Photo: Richard Kelly

Photo: Richard Kelly

Is Mr. Davenport a vampire, as Octobia May insists? The answer is not so cut-and-dried in Sharon G. Flake’s Unstoppable Octobia May, a historical-fiction-cum-mystery-novel with more than a dash of social commentary (Scholastic, 9–12 years). From the 1950s boarding house setting to the vivid characters — some plucky, some humorous, some downright sinister — the story is thoroughly, enthrallingly unique.

1. Were you a mystery reader as a kid?

SGF: Oh my goodness, no. When I was young, I was afraid of my own shadow. I preferred stories with few surprises, where nothing out of the ordinary happened. Since childhood, however, I’ve become more emboldened. I like to tour graveyards, for instance, something my protagonist Octobia May also enjoys. I imagine who the people buried there were, how they may have lived, and what might have caused their deaths. It’s a hobby that gives some people the creeps, I know.

2. Why did you decide to set the book in 1953?

SGF: I’ve always wanted to write a book set in the fifties. It was, I think, the best of times and, simultaneously, the worst of times for many African Americans. As a nation we were feeling optimistic about a lot of things, and our music, dances, modes of dress, and outlooks often reflected that. Blacks were no different from whites in that respect. Yet so much injustice still plagued the nation — much of it around race, gender, equity, and access to power.

I wanted to capture both the optimism of the times as well as the complex nature of race relations in our country — along with the promise, and challenge, America still held for both African Americans and women. A tall order, but one I believe I’ve accomplished.

flake_unstoppable octobia may3. What kind of historical research did you do?

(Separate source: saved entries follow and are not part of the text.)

(** ** The effect monad

    [W] is the state of everything outside the function being run (the
    key-value store, the services, the stages further down).  A
    computation maps a state to an outcome, a new state and the list of
    the calls and log records it produced, in order. *)
Section Effects.
Context {W Ev : Type}.

Definition M (A : Type) : Type := W -> outcome A * W * list Ev.

Definition ret {A} (a : A) : M A := fun w => (Return a, w, []).

Definition raise {A} (e : exn) : M A := fun w => (Raise e, w, []).

Definition bind {A B} (m : M A) (k : A -> M B) : M B :=
  fun w =>
    match m w with
    | (Return a, w1, t1) =>
        let '(r, w2, t2) := k a w1 in (r, w2, (t1 ++ t2)%list)
    | (Raise e, w1, t1) => (Raise e, w1, t1)
    end.

(** [try: m except Exception as e: h e] *)
Definition try_except {A} (m : M A) (h : exn -> M A) : M A :=
  fun w =>
    match m w with
    | (Return a, w1, t1) => (Return a, w1, t1)
    | (Raise e, w1, t1) =>
        let '(r, w2, t2) := h e w1 in (r, w2, (t1 ++ t2)%list)
    end.

(** One call to a collaborator [f], recorded as [ev]. *)
Definition call {A} (ev : Ev) (f : W -> outcome A * W) : M A :=
  fun w => let '(r, w1) := f w in (r, w1, [ev]).

(** A record in the trace that leaves the state alone. *)
Definition emit (ev : Ev) : M unit := fun w => (Return tt, w, [ev]).

Definition lift_outcome {A} (o : outcome A) : M A :=
  fun w => (o, w, []).
End Effects.

Declare Scope py_scope.
Delimit Scope py_scope with py.
Notation "x <- m ;; k" := (bind m (fun x => k))
  (at level 100, m at next level, right associativity) : py_scope.
Notation "m ;;; k" := (bind m (fun _ => k))
  (at level 100, right associativity) : py_scope.

(** [d[k]]: raises [KeyError] when the key is missing. *)
Definition getitem {A} (d : dict A) (k : string) : outcome A :=
  match dict_get k d with
  | Some v => Return v
  | None => Raise (KeyError k)
  end.

(** [l[i]]: raises [IndexError] out of range. *)
Definition index {A} (l : list A) (i : nat) : outcome A :=
  match l !! i with
  | Some v => Return v
  | None => Raise (IndexError "list index out of range")
  end.

(** Assigning a header value: the framework encodes the value, which
    only a [str] supports. *)
Definition header_value (v : pyval) : outcome string :=
  match v with
  | VStr s => Return s
  | VInt _ => Raise (AttributeError "'int' object has no attribute 'encode'")
  end.

(** The middleware classes that [api/middleware/__init__.py] imports. *)
Inductive middleware_class :=
| MetricsMiddleware
| LoggingMiddleware
| SecurityMiddleware
| ValidationMiddleware
| CompressionMiddleware
| ErrorHandlingMiddleware
| RateLimitMiddleware
| CacheMiddleware
| AuthMiddleware.

(** Everything a stage does that is visible from outside: records sent
    to the logger and calls to the collaborators. *)
Inductive event :=
| EvLog (level : log_level) (message : string)
| EvEnter (stage : middleware_class)
| EvVerifyToken (token : string)
| EvCheckRateLimit (user_id endpoint ip_address : string)
| EvLogRequest (user_id endpoint ip_address : string)
| EvCallNext (request : Request)
| EvShouldNotify (error_type : string) (status : Z)
| EvCreateNotification (error_id : string) (status : Z)
| EvRedisConnect
| EvRedisPing.

Definition is_quota_event (ev : event) : bool :=
  match ev with
  | EvCheckRateLimit _ _ _ | EvLogRequest _ _ _ => true
  | _ => false
  end.

Definition is_call_next (ev : event) : bool :=
  match ev with
  | EvCallNext _ => true
  | _ => false
  end.

(** Events of the stage itself that touch neither the quota nor the rest
    of the chain. *)
Definition quiet (t : list event) : Prop :=
  Forall (fun ev => is_quota_event ev = false /\ is_call_next ev = false) t.

(** [await call_next(request)]: the call is recorded, then the rest of
    the chain runs. *)
Definition invoke {W} (call_next : Request -> @M W event Response)
    (request : Request) : @M W event Response :=
  bind (emit (EvCallNext request)) (fun _ => call_next request).

(** [logger.log(level, message)] *)
Definition logger_log {W} (level : log_level) (message : string)
  : @M W event unit := emit (EvLog level message).

Abbreviation Py W := (@M W event).

(** * Part I: the program *)

(** ** The framework's base class

    [starlette.middleware.base.BaseHTTPMiddleware]: a subclass that does
    not define [dispatch] inherits this one. *)
Module BaseHTTPMiddleware.

Definition dispatch {W} (request : Request)
    (call_next : Request -> Py W Response) : Py W Response :=
  raise NotImplementedError.

End BaseHTTPMiddleware.

(** ** api/middleware/error_handling.py *)
Module ErrorHandling.

(** The two lines that open every log message of the module.  The
    messages are plain string literals, not f-strings: the braces are
    logged as written. *)
Definition banner : string :=
  "
Current Date and Time (UTC - YYYY-MM-DD HH:MM:SS formatted): 2025-06-03 12:13:01
Current User's Login: fdygt
".

(** [exc.status_code], [exc.detail], [exc.errors()] *)
Definition attr_status_code (exc : exn) : outcome Z :=
  match exc with
  | HTTPException s _ _ | StarletteHTTPException s _ _
  | AttrException _ _ s => Return s
  | _ => Raise (AttributeError "status_code")
  end.

Definition attr_detail (exc : exn) : outcome json :=
  match exc with
  | HTTPException _ d _ | StarletteHTTPException _ d _ => Return d
  | _ => Raise (AttributeError "detail")
  end.

Definition call_errors (exc : exn) : outcome json :=
  match exc with
  | RequestValidationError errs => Return errs
  | _ => Raise (AttributeError "errors")
  end.

Section Handlers.
Context {W : Type}.

Definition handle_http_exception (request : Request) (exc : exn)
  : Py W Response :=
  (logger_log ERROR
     (banner ++ "HTTPException: {exc.detail} | Status: {exc.status_code}
    ") ;;;
   status <- lift_outcome (attr_status_code exc) ;;
   detail <- lift_outcome (attr_detail exc) ;;
   ret (JSONResponse status (JObj [("detail", detail)])))%py.

Definition handle_validation_error (request : Request) (exc : exn)
  : Py W Response :=
  (logger_log ERROR (banner ++ "Validation error: {exc.errors()}
    ") ;;;
   errs <- lift_outcome (call_errors exc) ;;
   ret (JSONResponse 422 (JObj [("detail", errs)])))%py.

Definition handle_database_error (request : Request) (exc : exn)
  : Py W Response :=
  (logger_log ERROR (banner ++ "Database error: {str(exc)}
{traceback.format_exc()}
    ") ;;;
   ret (JSONResponse 500
          (JObj [("detail", JStr "A database error occurred.")])))%py.

End Handlers.

(** *** class ErrorHandlingMiddleware *)

(** The instance attributes set by [__init__].  [status_codes] is keyed
    by exception class, written here by class name; [HTTPException] maps
    to [None].  [error_counts] starts as the empty dict. *)
Record ErrorHandlingMiddleware_state (Counts : Type) := {
  status_codes : dict (option Z);
  NOTIFY_ON_STATUS : gset Z;
  ERROR_AGGREGATION_WINDOW : Z;
  ERROR_NOTIFICATION_THRESHOLD : Z;
  error_counts : gmap string Counts
}.
Arguments status_codes {Counts} _.
Arguments NOTIFY_ON_STATUS {Counts} _.
Arguments ERROR_AGGREGATION_WINDOW {Counts} _.
Arguments ERROR_NOTIFICATION_THRESHOLD {Counts} _.
Arguments error_counts {Counts} _.

Definition __init__ {Counts} : ErrorHandlingMiddleware_state Counts :=
  {| status_codes :=
       [("RequestValidationError", Some 422);
        ("ValueError", Some 400);
        ("KeyError", Some 400);
        ("HTTPException", None);
        ("Exception", Some 500)];
     NOTIFY_ON_STATUS := {[500; 503]};
     ERROR_AGGREGATION_WINDOW := 300;
     ERROR_NOTIFICATION_THRESHOLD := 5;
     error_counts := ∅ |}.
(** * zeroconf._services.info: the ServiceInfo record state

    A shallow embedding of [src/zeroconf/_services/info.py] and the
    properties of its record reconciler, TXT codec, record emitters and
    resolution loop.

    Conventions of the embedding:
    - Python [bytes] is [list byte]; Python [str] is a Rocq [string]
      holding the UTF-8 text, so that [s.encode('utf-8')] is
      [list_byte_of_string];
    - times ([now], [created], [timeout]) are integer milliseconds;
    - an object attribute is a record field of the same name; a method
      is a computation in the monad [M] below, which threads the
      [ServiceInfo] object, may raise a Python exception, and records
      the calls made to collaborators (cache, logger, engine);
    - a Python [dict] is an insertion-ordered association list. *)

From Stdlib Require Import ZArith List Strings.Byte Ascii String Lia.
From stdpp Require Import base list option strings.
From Equations Require Import Equations.

Local Open Scope Z_scope.

(** ** Python built-ins used by the module *)

Abbreviation bytes := (list byte).

#[global] Instance byte_eq_dec : EqDecision byte := Byte.byte_eq_dec.

(** [b'='] *)
Definition EQUALS : byte := "="%byte.

(** [s.encode('utf-8')] *)
Definition encode_utf8 (s : string) : bytes := list_byte_of_string s.

(** Exceptions raised (or caught) by the code under study. *)
Inductive exn :=
| TypeError
| ValueError
| IndexError
| AssertionError
| BadTypeInNameException
| OSError.

Inductive outcome (A : Type) :=
| Return (a : A)
| Raise (e : exn).
Arguments Return {A} a.
Arguments Raise {A} e.
(** The similarity away from the degenerate case: a number of
    [[0, 1]]. *)
Lemma calculateSimilarity_range (text1 text2 : jsstring) :
  normalizeText text1 <> [] \/ normalizeText text2 <> [] ->
  Num.within 0 1 (calculateSimilarity text1 text2).
Proof.
  intros H. rewrite calculateSimilarity_formula. cbv zeta.
  apply one_minus_ratio_within; [|apply editDistance_bound].
  destruct (normalizeText text1), (normalizeText text2); cbn [length];
    try lia. destruct H; congruence.
Qed.

(** One empty and one non-empty normalized text: similarity 0. *)
Lemma calculateSimilarity_one_empty (text1 text2 : jsstring) :
  normalizeText text1 = [] -> normalizeText text2 <> [] ->
  calculateSimilarity text1 text2 = Num.ofZ 0 /\
  calculateSimilarity text2 text1 = Num.ofZ 0.
Proof.
  intros H1 H2. rewrite !calculateSimilarity_formula. cbv zeta. rewrite H1.
  assert (Hlen : 0 < length (normalizeText text2))
    by (destruct (normalizeText text2); [congruence | cbn; lia]).
  cbn [length editDistance]. rewrite editDistance_0_r, Nat.max_0_l, Nat.max_0_r.
  split; now apply one_minus_one.
Qed.

(** Two texts that normalize to the empty string: [NaN]. *)
Lemma calculateSimilarity_both_empty (text1 text2 : jsstring) :
  normalizeText text1 = [] -> normalizeText text2 = [] ->
  calculateSimilarity text1 text2 = Num.NaN.
Proof.
  intros H1 H2. rewrite calculateSimilarity_formula. cbv zeta.
  now rewrite H1, H2.
Qed.

(** C6, on the code: for two texts that normalize to the empty string
    the distance and the maximal length are both zero, and
    [1 - 0 / 0] is [NaN], which is neither 1 nor a number of [[0, 1]]. *)
Theorem calculateSimilarity_empty_NaN :
  calculateSimilarity (js "") (js "") = Num.NaN /\
  calculateSimilarity (js "。") (js " ！") = Num.NaN /\
  ~ Num.within 0 1 (calculateSimilarity (js "") (js "")).
Proof.
  assert (H : calculateSimilarity (js "") (js "") = Num.NaN)
    by now apply calculateSimilarity_both_empty.
  split; [exact H|]. split; [now apply calculateSimilarity_both_empty|].
  rewrite H. intros [].
Qed.

End LevenshteinFacts.

(** ** The randomization pass *)

Module RandomnessFacts.
Import Uniqueness.

Section Shuffle.
Variable random : nat -> Unit01.
Context {A : Type}.

Lemma swap_length (l : list A) (i j : nat) : length (swap l i j) = length l.
Proof.
  unfold swap. destruct (l !! i), (l !! j); try reflexivity.
  now rewrite !length_insert.
Qed.

Lemma insert_perm (l : list A) (j : nat) (a b : A) :
  l !! j = Some b -> Permutation (b :: <[j:=a]> l) (a :: l).
Proof.
  revert j. induction l as [|y l IH]; intros [|j] H; try discriminate.
  - injection H as ->. apply perm_swap.
  - cbn in H. cbn [insert list_insert].
    rewrite perm_swap, (IH j H). apply perm_swap.
Qed.

Lemma swap_perm (l : list A) (i j : nat) : Permutation (swap l i j) l.
Proof.
  unfold swap.
  destruct (l !! i) as [a|] eqn:Hi; [|reflexivity].
  destruct (l !! j) as [b|] eqn:Hj; [|reflexivity].
  revert i j Hi Hj. induction l as [|x l IH]; intros [|i] [|j] Hi Hj;
    try discriminate; cbn in Hi, Hj; cbn [insert list_insert].
  - injection Hj as ->. reflexivity.
  - injection Hi as ->. now apply insert_perm.
  - injection Hj as ->. now apply insert_perm.
  - apply perm_skip. now apply IH.
Qed.

Lemma shuffleLoop_perm (i k : nat) (l : list A) :
  Permutation (shuffleLoop random i k l) l.
Proof.
  revert k l. induction i as [|i IH]; intros k l; [reflexivity|].
  cbn [shuffleLoop]. now rewrite IH, swap_perm.
Qed.

Lemma shuffleLoop_length (i k : nat) (l : list A) :
  length (shuffleLoop random i k l) = length l.
Proof.
  revert k l. induction i as [|i IH]; intros k l; [reflexivity|].
  cbn [shuffleLoop]. now rewrite IH, swap_length.
Qed.

Lemma shuffleArray_length (k : nat) (l : list A) :
  length (shuffleArray random k l) = length l.
Proof. apply shuffleLoop_length. Qed.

SGF: I spent months at the Carnegie Library in Pittsburgh (where I live) poring through newspapers, the Courier especially. The black press played a critical role in dismantling Jim Crow; galvanizing the black vote; exposing the inequity of segregated schools; reporting on the valiant role black soldiers played during War World II; and pushing America to end segregation in the military. Because of the black press, America is a better nation — I never understood that more fully than I did while researching this book.

Next I came across an exhibit at the National Museum of American Jewish History (in Philadelphia) about Jewish professors who taught at historically black colleges during and after WWII. I created the character of Mrs. Loewenthal’s husband, who fled Germany and became a professor at Lincoln University. An expert in the field of Jewish studies helped ensure the accuracy of what I’d written — from Mrs. Loewenthal’s name, to what she ate, to her experiences in Germany.

Finally there was my family. My parents often recalled the fifties with both fondness and frustration. From what people wore, to the jobs African Americans could and couldn’t get, they remembered it all and shared eagerly. My mom has since passed, and the time I spent talking to her, my sister, and my dad about this era means even more to me.

4. Aunt Shuma is such a great character. Is she based on someone you know?

SGF: No, she isn’t. But as I was writing Unstoppable Octobia May, what became clear to me was how determined Aunt Shuma was to be her own woman, and to raise a girl with similar values. It’s the fifties, so women were expected to be polite, have children, obey their husbands, and take care of the home. Aunt Shuma makes it clear that this sort of life is not for her. When she tells her entrepreneurial dreams to women who hold more traditional values, she is met with opposition and dismay. Nonetheless, she is bent on changing the face of acceptable womanhood by enhancing the opportunities for her niece, Octobia May. It was a radical idea for many women in 1953.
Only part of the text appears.